The breakthrough came when she implemented the so-called compiler feedback loop. A compiler is software that converts code written by humans into instructions that a computer can execute. If your code is wrong, the compiler will tell you in precise and technical detail. She captured these error messages and provided direct feedback to GPT-5, requesting that they fix the specific issues identified and try again. Up to 20 times per problem.
“We thought we would see maybe a 10% increase,” said Lee, who designed and ran the experiment. “I was surprised that I was able to get to 96% by doing something seemingly simple, just keep recompiling and keep trying.”
Beyond code: why this changes everything
What Lee and Krishnamachari have built is essentially a way to unlock capabilities that have always existed but were never accessible.

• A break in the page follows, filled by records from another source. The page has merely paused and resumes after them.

(** * DShot telemetry decoding and the RPM notch-filter scheduler

  A shallow embedding of [src/main/drivers/pwm_output_dshot.c] (telemetry
  decoders and the per-frame telemetry hand-off) and of
  [src/main/sensors/rpm_filter.c] (the adaptive notch bank and its
  round-robin coefficient scheduler), with the properties the
  specification states about them.

  C integers are [Z] with their wrap-around written out; C [float] is IEEE
  binary32, taken from the parameterised [SpecFloat] of the standard
  library; C arrays are total maps from their index, and the one buffer
  whose bounds matter (the captured telemetry edges) is a list read
  through a partial lookup. *)

From Stdlib Require Import ZArith List Lia Bool FinFun.
From Stdlib Require Import Floats.SpecFloat.
Import ListNotations.

Local Open Scope Z_scope.

(** ** Fixed-width integers *)

Module CInt.

Definition uint8 (z : Z) : Z := z mod 2 ^ 8.
Definition uint16 (z : Z) : Z := z mod 2 ^ 16.
Definition uint32 (z : Z) : Z := z mod 2 ^ 32.

(** Conversion of a 32-bit pattern to [int] (two's complement). *)
Definition int32 (z : Z) : Z :=
  let u := z mod 2 ^ 32 in
  if u <? 2 ^ 31 then u else u - 2 ^ 32.

Definition INT_MAX : Z := 2 ^ 31 - 1.

End CInt.

(** ** A small error monad: [None] is a fault (out-of-bounds read, division
  by zero, signed overflow). *)

Definition bind {A B : Type} (m : option A) (k : A -> option B) : option B :=
match m with
| Some a => k a
| None => None
end.

Notation "' x <- m ; k" := (bind m (fun x => k))
(at level 61, x pattern, m at next level, right associativity).

(** Reading [buffer[i]]: a fault outside the array. *)
Definition read (buffer : list Z) (i : Z) : option Z :=
if i <? 0 then None else nth_error buffer (Z.to_nat i).

(** ** Telemetry decoders of pwm_output_dshot.c *)

Module Dshot.
Import CInt.

(** Modelled from the spec: the capture lengths are declared in
    drivers/pwm_output.h, which is not among the sources.  The standard
    decoder takes two timestamps per bit of a 16-bit word, the
    high-resolution one two per nibble of the same word. *)
Definition DSHOT_TELEMETRY_INPUT_LEN : Z := 32.
Definition PROSHOT_TELEMETRY_INPUT_LEN : Z := 8.

(** The invalid-packet sentinel [0xffff]. *)
Definition INVALID : Z := 65535.

(** [csum ^= csum >> 8; csum ^= csum >> 4; csum & 0xf] *)
Definition checksum (value : Z) : Z :=
  let csum := value in
  let csum := Z.lxor csum (Z.shiftr csum 8) in
  let csum := Z.lxor csum (Z.shiftr csum 4) in
  Z.land csum 15.

(** The tail shared by both decoders: reject on a non-zero checksum
    nibble, else drop the checksum ([uint16_t] return). *)
Definition finishPacket (value : Z) : Z :=
  if checksum value =? 0 then uint16 (Z.shiftr value 4) else INVALID.

(** One bit of the standard decoder, from the signed edge distance. *)
Definition dshotBit (diff : Z) : bool :=
  if diff >? 0 then diff >=? 11 else diff >=? -9.

(** Body of the loop of [decodeDshotPacket]. *)
Definition dshotStep (buffer : list Z) (i value : Z) : option Z :=
  ' hi <- read buffer i;
  ' lo <- read buffer (i - 1);
  let diff := int32 (hi - lo) in
  let value := uint32 (Z.shiftl value 1) in
  Some (if dshotBit diff then Z.lor value 1 else value).

(** [for (int i = 1; i < DSHOT_TELEMETRY_INPUT_LEN; i += 2)]; the fuel
    bounds the number of iterations and running out of it is a fault. *)
Fixpoint dshotLoop (fuel : nat) (buffer : list Z) (i value : Z) : option Z :=
  match fuel with
  | O => None
  | S fuel' =>
      if i <? DSHOT_TELEMETRY_INPUT_LEN then
        ' value' <- dshotStep buffer i value;
        dshotLoop fuel' buffer (i + 2) value'
      else Some value
  end.

(** The word accumulated by [decodeDshotPacket] before the checksum. *)
Definition dshotWord (buffer : list Z) : option Z :=
  dshotLoop (S (Z.to_nat DSHOT_TELEMETRY_INPUT_LEN)) buffer 1 0.

Definition decodeDshotPacket (buffer : list Z) : option Z :=
  ' value <- dshotWord buffer;
  Some (finishPacket value).

(** [for (int i = 0; i < motorCount; i++)] *)
Definition upto (n : Z) : list Z := map Z.of_nat (seq 0 (Z.to_nat n)).

(** The Proshot timing constants and the motor table live in
    drivers/pwm_output.h as well; the decoder and the frame start are stated
    for any values of the constants. *)
Section Timing.
Variables MOTOR_NIBBLE_LENGTH_PROSHOT PROSHOT_BASE_SYMBOL PROSHOT_BIT_WIDTH : Z.

(** One nibble of the high-resolution decoder.  The modulo is taken on
    [uint32_t]; a zero modulus or bit width is a division by zero, and the
    signed addition must stay below [INT_MAX]. *)
Definition proshotNibble (hi lo : Z) : option Z :=
  let proshotModulo := MOTOR_NIBBLE_LENGTH_PROSHOT in
  if uint32 proshotModulo =? 0 then None else
  let diff := int32 (uint32 (hi + proshotModulo - lo) mod uint32 proshotModulo
                     - PROSHOT_BASE_SYMBOL) in
  if diff <? 0 then Some 0
  else if PROSHOT_BIT_WIDTH =? 0 then None
  else if diff + Z.quot PROSHOT_BIT_WIDTH 2 >? INT_MAX then None
  else Some (Z.quot (diff + Z.quot PROSHOT_BIT_WIDTH 2) PROSHOT_BIT_WIDTH).

(** Body of the loop of [decodeProshotPacket]. *)
Definition proshotStep (buffer : list Z) (i value : Z) : option Z :=
  ' hi <- read buffer i;
  ' lo <- read buffer (i - 1);
  ' nibble <- proshotNibble hi lo;
  let value := uint32 (Z.shiftl value 4) in
  Some (Z.lor value (Z.land nibble 15)).

Fixpoint proshotLoop (fuel : nat) (buffer : list Z) (i value : Z) : option Z :=
  match fuel with
  | O => None
  | S fuel' =>
      if i <? PROSHOT_TELEMETRY_INPUT_LEN then
        ' value' <- proshotStep buffer i value;
        proshotLoop fuel' buffer (i + 2) value'
      else Some value
  end.

Definition proshotWord (buffer : list Z) : option Z :=
  proshotLoop (S (Z.to_nat PROSHOT_TELEMETRY_INPUT_LEN)) buffer 1 0.

Definition decodeProshotPacket (buffer : list Z) : option Z :=
  ' value <- proshotWord buffer;
  Some (finishPacket value).

(** The fields of [motorDmaOutput_t] that the telemetry hand-off reads or
    writes; timer and DMA registers are outside the model. *)
Record motorDmaOutput_t := {
  hasTelemetry : bool;
  useProshot : bool;
  isInput : bool;
  dmaBuffer : list Z;
  dshotTelemetryValue : Z
}.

By designing the right kind of structured feedback, they discovered how to get much more out of their AI models than they could get from training data alone.
Krishnamachari envisions this approach being applied far outside the world of software and niche programming languages. “Imagine trying to get an AI to build a 3D model of a building,” he said. “There is something that provides feedback. This model is not structurally safe, the materials are not properly distributed, and it costs too much to build. Whatever it is, it just provides feedback with every iteration that the AI generates. What we learned from this project is that as long as we can figure out how to provide that kind of clear and correct feedback, we have the potential to significantly improve the quality of the AI output.”
He also sees applications in mathematical reasoning and legal logic, any domain with rules that are clear enough to generate objective feedback. “If you ask an AI agent to prove a theorem, it should be fairly easy to say this is wrong and here’s why, and have it investigate again.”
This research could have meaningful implications for endangered and resource-poor human languages. Former PhD student of Krishnamachari Jared Coleman works on the Owens Valley Paiute.is a Native American language with very limited written data, and is exploring whether AI can assist in translation with minimal training, reflecting the same core challenge that Lee addressed with Idris.
Once you solve one problem, solve one more.
Lee is already thinking about what’s next. Current systems essentially brute force solutions, trying and failing until something works, but what is learned from problem to problem is not retained. She wants her models to get smarter with each problem, rather than starting from scratch each time.
For Krishnamachari, the bigger picture is what AI will look like. “Part of the craziness of all this is having AI tools do tasks that we can’t do ourselves,” he said. “We’re building tools that are, in some ways, more powerful than we are.” He’s not worried about that. It excites him. He believes that AI will enable us to implement ideas that previously seemed out of reach, freeing us from drudgery and putting the responsibility of coming up with good ideas back where they belong.
After all, it all started with two people in an office Googling and wondering what would happen if they tried something a little crazy.